Brazil has a great reputation for being “good at cybercrime” Why does this happen?
Look, it has that reputation. I think it comes a little from this scenario with a lot of technology, little protection and little law.
But there is a curious thing: even in a country with a lot of socioeconomic problems and a lot of inequality in education, there are always good hackers. I think that every country like this, with a minimum of access to technology or formal education, has a critical mass to generate [criminosos desse tipo].
The best mindset I’ve ever seen was from a guy who didn’t make the eighth grade. He couldn’t write without Portuguese mistakes, but he was a genius. It also shows how dramatic and fantastic a business this is.
In this job of monitoring the cybercrime forum, there was a post that we got from a boy from Pará, in one of the fraud groups, thanking another fraudster, a more experienced guy, for the opportunity of “a new profession”. He said: “I am a fraudster, I thank so-and-so, who trained me”. Before, this boy was a rubber tapper. I never forget that.
What is the difference between the socio-economic profile of the cybercriminal and that of the “common” criminal, who is on the street? Is it just the specialization and the way of acting?
I think the main characteristic of cybercrime is that it is an ecosystem. It’s a supply chain. The best way to describe it is like a pyramid. At the top, you have the technical experts. It’s the guy who will assemble the hardware that makes the “chupacabra” in the card machine. What creates the malware, to steal information from your PC, from your cell phone, identify the failure on the bank’s website. That’s 1% of the people in that environment.
In the body of the pyramid, you have the phishing guys, the ones who send fake emails all day. He’s not the same guy who made the malware. He just sends e-mails all day, and when a new leak comes out in Santa Efigênia, he buys it, and gets more people to send it.
At the base, it begins to approach the stereotype of the traditional profile. For the financial movement, you already have the “orange”, or the “mule”, which goes to the ATM to withdraw the money from the Pix that they stole from your account. They don’t even know whose account that money came from.

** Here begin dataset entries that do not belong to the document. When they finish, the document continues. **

(* ===== verification/EventTable.v ===== *)
(** * The event table: [driver/event_table.c] and [driver/dynamic_params_table.c]

    [g_event_info] has one row per event type, in the order of the array; a row
    is found by its position.  The driver ([val_to_ring],
    [record_event_consumer]) and libscap read it. *)

From Stdlib Require Import ZArith Lia List Bool.
From Stdlib Require Import Strings.String.
From stdpp Require Import base tactics list numbers option.
From S2P Require Import Prelude EventDefs.
Import ListNotations.
Local Open Scope string_scope.
Local Open Scope list_scope.
Local Open Scope Z_scope.

Definition sockopt_dynamic_param : param_ref := DynParams [PT_BYTEBUF; PT_ERRNO; PT_UINT32; PT_UINT64; PT_RELTIME].
Definition ptrace_dynamic_param : param_ref := DynParams [PT_UINT64; PT_SIGTYPE].
Definition bpf_dynamic_param : param_ref := DynParams [PT_FD; PT_ERRNO].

How do they operate? In scale. Even to earn more. And that’s one of the characteristics of digital crime: you replicate the method. If I create malware to steal your bank account, and then copy it to 50,000 other people, they have the same ability to steal. And they don’t have to be as technically skilled as I am.

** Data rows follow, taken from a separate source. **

Definition g_syscall_code_routing_table_0 : list code_row := [
  mk_code_row "restart_syscall" Always PPM_SC_RESTART_SYSCALL;
  mk_code_row "exit" Always PPM_SC_EXIT;
  mk_code_row "read" Always PPM_SC_READ;
  mk_code_row "write" Always PPM_SC_WRITE;
  mk_code_row "open" (IfDef "open") PPM_SC_OPEN;
  mk_code_row "close" Always PPM_SC_CLOSE;
  mk_code_row "creat" (IfDef "open") PPM_SC_CREAT;
  mk_code_row "link" (IfDef "link") PPM_SC_LINK;
  mk_code_row "unlink" (IfDef "unlink") PPM_SC_UNLINK;
  mk_code_row "chdir" Always PPM_SC_CHDIR;
  mk_code_row "time" (IfDef "time") PPM_SC_TIME;
  mk_code_row "mknod" (IfDef "mknod") PPM_SC_MKNOD;
  mk_code_row "chmod" (IfDef "chmod") PPM_SC_CHMOD;
  mk_code_row "stat" (IfDef "stat") PPM_SC_STAT;
  mk_code_row "lseek" Always PPM_SC_LSEEK;
  mk_code_row "getpid" Always PPM_SC_GETPID;
  mk_code_row "mount" Always PPM_SC_MOUNT;
  mk_code_row "ptrace" Always PPM_SC_PTRACE;
  mk_code_row "alarm" (IfDef "alarm") PPM_SC_ALARM;
  mk_code_row "fstat" Always PPM_SC_FSTAT;
  mk_code_row "pause" (IfDef "pause") PPM_SC_PAUSE;
  mk_code_row "utime" (IfDef "utime") PPM_SC_UTIME;
  mk_code_row "sync" Always PPM_SC_SYNC;
  mk_code_row "kill" Always PPM_SC_KILL;
  mk_code_row "rename" (IfDef "rename") PPM_SC_RENAME;
  mk_code_row "mkdir" (IfDef "mkdir") PPM_SC_MKDIR;
  mk_code_row "rmdir" (IfDef "rmdir") PPM_SC_RMDIR;
  mk_code_row "dup" Always PPM_SC_DUP;
  mk_code_row "pipe" (IfDef "pipe") PPM_SC_PIPE;
  mk_code_row "times" Always PPM_SC_TIMES;
  mk_code_row "brk" Always PPM_SC_BRK;
  mk_code_row "acct" Always PPM_SC_ACCT;
  mk_code_row "ioctl" Always PPM_SC_IOCTL;
  mk_code_row "fcntl" Always PPM_SC_FCNTL;
  mk_code_row "setpgid" Always PPM_SC_SETPGID;
  mk_code_row "umask" Always PPM_SC_UMASK;
  mk_code_row "chroot" Always PPM_SC_CHROOT;
  mk_code_row "ustat" (IfDef "ustat") PPM_SC_USTAT;
  mk_code_row "dup2" (IfDef "dup2") PPM_SC_DUP2;
  mk_code_row "getppid" Always PPM_SC_GETPPID;
  mk_code_row "getpgrp" (IfDef "getpgrp") PPM_SC_GETPGRP;
  mk_code_row "setsid" Always PPM_SC_SETSID;
  mk_code_row "sethostname" Always PPM_SC_SETHOSTNAME;
  mk_code_row "setrlimit" Always PPM_SC_SETRLIMIT;
  mk_code_row "getrusage" Always PPM_SC_GETRUSAGE;
  mk_code_row "gettimeofday" Always PPM_SC_GETTIMEOFDAY;
  mk_code_row "settimeofday" Always PPM_SC_SETTIMEOFDAY;
  mk_code_row "symlink" (IfDef "symlink") PPM_SC_SYMLINK;
  mk_code_row "lstat" (IfDef "lstat") PPM_SC_LSTAT;
  mk_code_row "readlink" (IfDef "readlink") PPM_SC_READLINK;
  mk_code_row "uselib" (IfDef "uselib") PPM_SC_USELIB;
  mk_code_row "swapon" Always PPM_SC_SWAPON;
  mk_code_row "reboot" Always PPM_SC_REBOOT;
  mk_code_row "mmap" (IfDef "mmap") PPM_SC_MMAP;
  mk_code_row "munmap" Always PPM_SC_MUNMAP;
  mk_code_row "truncate" Always PPM_SC_TRUNCATE;
  mk_code_row "ftruncate" Always PPM_SC_FTRUNCATE;
  mk_code_row "fchmod" Always PPM_SC_FCHMOD;
  mk_code_row "getpriority" Always PPM_SC_GETPRIORITY;
  mk_code_row "setpriority" Always PPM_SC_SETPRIORITY;
  mk_code_row "statfs" Always PPM_SC_STATFS;
  mk_code_row "fstatfs" Always PPM_SC_FSTATFS;
  mk_code_row "syslog" Always PPM_SC_SYSLOG;
  mk_code_row "setitimer" Always PPM_SC_SETITIMER;
  mk_code_row "getitimer" Always PPM_SC_GETITIMER;
  mk_code_row "uname" Always PPM_SC_UNAME;
  mk_code_row "vhangup" Always PPM_SC_VHANGUP;
  mk_code_row "wait4" Always PPM_SC_WAIT4;
  mk_code_row "swapoff" Always PPM_SC_SWAPOFF;
  mk_code_row "sysinfo" Always PPM_SC_SYSINFO;
  mk_code_row "fsync" Always PPM_SC_FSYNC;
  mk_code_row "setdomainname" Always PPM_SC_SETDOMAINNAME;
  mk_code_row "adjtimex" Always PPM_SC_ADJTIMEX;
  mk_code_row "mprotect" Always PPM_SC_MPROTECT;
  mk_code_row "init_module" Always PPM_SC_INIT_MODULE].

Definition g_syscall_code_routing_table_1 : list code_row := [
  mk_code_row "delete_module" Always PPM_SC_DELETE_MODULE;
  mk_code_row "getpgid" Always PPM_SC_GETPGID;
  mk_code_row "fchdir" Always PPM_SC_FCHDIR;
  mk_code_row "sysfs" (IfDef "sysfs") PPM_SC_SYSFS;
  mk_code_row "personality" Always PPM_SC_PERSONALITY;
  mk_code_row "getdents" (IfDef "getdents") PPM_SC_GETDENTS;
  mk_code_row "select" (IfDef "select") PPM_SC_SELECT;
  mk_code_row "flock" Always PPM_SC_FLOCK;
  mk_code_row "msync" Always PPM_SC_MSYNC;
  mk_code_row "readv" Always PPM_SC_READV;
  mk_code_row "writev" Always PPM_SC_WRITEV;
  mk_code_row "getsid" Always PPM_SC_GETSID;
  mk_code_row "fdatasync" Always PPM_SC_FDATASYNC;
  mk_code_row "mlock" Always PPM_SC_MLOCK;
  mk_code_row "munlock" Always PPM_SC_MUNLOCK;
  mk_code_row "mlockall" Always PPM_SC_MLOCKALL;
  mk_code_row "munlockall" Always PPM_SC_MUNLOCKALL;
  mk_code_row "sched_setparam" Always PPM_SC_SCHED_SETPARAM;
  mk_code_row "sched_getparam" Always PPM_SC_SCHED_GETPARAM;
  mk_code_row "sched_setscheduler" Always PPM_SC_SCHED_SETSCHEDULER;
  mk_code_row "sched_getscheduler" Always PPM_SC_SCHED_GETSCHEDULER;
  mk_code_row "sched_yield" Always PPM_SC_SCHED_YIELD;
  mk_code_row "sched_get_priority_max" Always PPM_SC_SCHED_GET_PRIORITY_MAX;
  mk_code_row "sched_get_priority_min" Always PPM_SC_SCHED_GET_PRIORITY_MIN;
  mk_code_row "sched_rr_get_interval" Always PPM_SC_SCHED_RR_GET_INTERVAL;
  mk_code_row "nanosleep" Always PPM_SC_NANOSLEEP;
  mk_code_row "mremap" Always PPM_SC_MREMAP;
  mk_code_row "poll" (IfDef "poll") PPM_SC_POLL;
  mk_code_row "prctl" Always PPM_SC_PRCTL;
  mk_code_row "arch_prctl" (IfDef "arch_prctl") PPM_SC_ARCH_PRCTL;
  mk_code_row "rt_sigaction" Always PPM_SC_RT_SIGACTION;
  mk_code_row "rt_sigprocmask" Always PPM_SC_RT_SIGPROCMASK;
  mk_code_row "rt_sigpending" Always PPM_SC_RT_SIGPENDING;
  mk_code_row "rt_sigtimedwait" Always PPM_SC_RT_SIGTIMEDWAIT;
  mk_code_row "rt_sigqueueinfo" Always PPM_SC_RT_SIGQUEUEINFO;
  mk_code_row "rt_sigsuspend" Always PPM_SC_RT_SIGSUSPEND;
  mk_code_row "getcwd" Always PPM_SC_GETCWD;
  mk_code_row "capget" Always PPM_SC_CAPGET;
  mk_code_row "capset" Always PPM_SC_CAPSET;
  mk_code_row "sendfile" Always PPM_SC_SENDFILE;
  mk_code_row "getrlimit" (IfDef "getrlimit") PPM_SC_GETRLIMIT;
  mk_code_row "lchown" (IfDef "lchown") PPM_SC_LCHOWN;
  mk_code_row "setreuid" Always PPM_SC_SETREUID;
  mk_code_row "setregid" Always PPM_SC_SETREGID;
  mk_code_row "getgroups" Always PPM_SC_GETGROUPS;
  mk_code_row "setgroups" Always PPM_SC_SETGROUPS;
  mk_code_row "fchown" Always PPM_SC_FCHOWN;
  mk_code_row "chown" (IfDef "chown") PPM_SC_CHOWN;
  mk_code_row "setfsuid" Always PPM_SC_SETFSUID;
  mk_code_row "setfsgid" Always PPM_SC_SETFSGID;
  mk_code_row "pivot_root" Always PPM_SC_PIVOT_ROOT;
  mk_code_row "mincore" Always PPM_SC_MINCORE;
  mk_code_row "madvise" Always PPM_SC_MADVISE;
  mk_code_row "gettid" Always PPM_SC_GETTID;
  mk_code_row "setxattr" Always PPM_SC_SETXATTR;
  mk_code_row "lsetxattr" Always PPM_SC_LSETXATTR;
  mk_code_row "fsetxattr" Always PPM_SC_FSETXATTR;
  mk_code_row "getxattr" Always PPM_SC_GETXATTR;
  mk_code_row "lgetxattr" Always PPM_SC_LGETXATTR;
  mk_code_row "fgetxattr" Always PPM_SC_FGETXATTR;
  mk_code_row "listxattr" Always PPM_SC_LISTXATTR;
  mk_code_row "llistxattr" Always PPM_SC_LLISTXATTR;
  mk_code_row "flistxattr" Always PPM_SC_FLISTXATTR;
  mk_code_row "removexattr" Always PPM_SC_REMOVEXATTR;
  mk_code_row "lremovexattr" Always PPM_SC_LREMOVEXATTR;
  mk_code_row "fremovexattr" Always PPM_SC_FREMOVEXATTR;
  mk_code_row "tkill" Always PPM_SC_TKILL;
  mk_code_row "futex" Always PPM_SC_FUTEX;
  mk_code_row "sched_setaffinity" Always PPM_SC_SCHED_SETAFFINITY;
  mk_code_row "sched_getaffinity" Always PPM_SC_SCHED_GETAFFINITY;
  mk_code_row "set_thread_area" (IfDef "set_thread_area") PPM_SC_SET_THREAD_AREA;
  mk_code_row "get_thread_area" (IfDef "get_thread_area") PPM_SC_GET_THREAD_AREA;
  mk_code_row "io_setup" Always PPM_SC_IO_SETUP;
  mk_code_row "io_destroy" Always PPM_SC_IO_DESTROY;
  mk_code_row "io_getevents" Always PPM_SC_IO_GETEVENTS;
  mk_code_row "io_submit" Always PPM_SC_IO_SUBMIT;
  mk_code_row "io_cancel" Always PPM_SC_IO_CANCEL;
  mk_code_row "exit_group" Always PPM_SC_EXIT_GROUP;
  mk_code_row "epoll_create" (IfDef "epoll_create") PPM_SC_EPOLL_CREATE;
  mk_code_row "epoll_ctl" Always PPM_SC_EPOLL_CTL;
  mk_code_row "epoll_wait" (IfDef "epoll_wait") PPM_SC_EPOLL_WAIT;
  mk_code_row "remap_file_pages" Always PPM_SC_REMAP_FILE_PAGES;
  mk_code_row "set_tid_address" Always PPM_SC_SET_TID_ADDRESS;
  mk_code_row "timer_create" Always PPM_SC_TIMER_CREATE;
  mk_code_row "timer_settime" Always PPM_SC_TIMER_SETTIME;
  mk_code_row "timer_gettime" Always PPM_SC_TIMER_GETTIME;
  mk_code_row "timer_getoverrun" Always PPM_SC_TIMER_GETOVERRUN;
  mk_code_row "timer_delete" Always PPM_SC_TIMER_DELETE;
  mk_code_row "clock_settime" Always PPM_SC_CLOCK_SETTIME;
  mk_code_row "clock_gettime" Always PPM_SC_CLOCK_GETTIME;
  mk_code_row "clock_getres" Always PPM_SC_CLOCK_GETRES;
  mk_code_row "clock_nanosleep" Always PPM_SC_CLOCK_NANOSLEEP;
  mk_code_row "tgkill" Always PPM_SC_TGKILL;
  mk_code_row "utimes" (IfDef "utimes") PPM_SC_UTIMES;
  mk_code_row "mq_open" Always PPM_SC_MQ_OPEN;
  mk_code_row "mq_unlink" Always PPM_SC_MQ_UNLINK;
  mk_code_row "mq_timedsend" Always PPM_SC_MQ_TIMEDSEND;
  mk_code_row "mq_timedreceive" Always PPM_SC_MQ_TIMEDRECEIVE;
  mk_code_row "mq_notify" Always PPM_SC_MQ_NOTIFY;
  mk_code_row "mq_getsetattr" Always PPM_SC_MQ_GETSETATTR;
  mk_code_row "kexec_load" Always PPM_SC_KEXEC_LOAD;
  mk_code_row "waitid" Always PPM_SC_WAITID;
  mk_code_row "add_key" Always PPM_SC_ADD_KEY;
  mk_code_row "request_key" Always PPM_SC_REQUEST_KEY].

This business model is the same one used by ransomware gangs [extorsão por sequestro de dados] out there. Interestingly, Brazil does not tend to have such a gang here, with international targets, but it is very victimized by them. Because?
I don’t know if there’s an accurate answer, but I can speculate that the ecosystem in Brazil has developed in association with the financial sector, with credit card theft, or a Pix scam.
Here, you have some extortion cases over time, but they were more artisanal. There was one in 2016, for example, with a company that was going to do an IPO (IPO). She was hacked and the data was leaked to jeopardize her entry into the exchange.
Traditional ransomware operators have found a loophole that is: “I’m going to go in, steal a lot of data and then I’m going to encrypt everything. And then, if you don’t pay me, you don’t have your data anymore. And I’m still going to leak this, to generate noise.”
This works in every type of business, from a meat maker to a clothing store. The guys took that niche and scaled the business worldwide. They are very professional.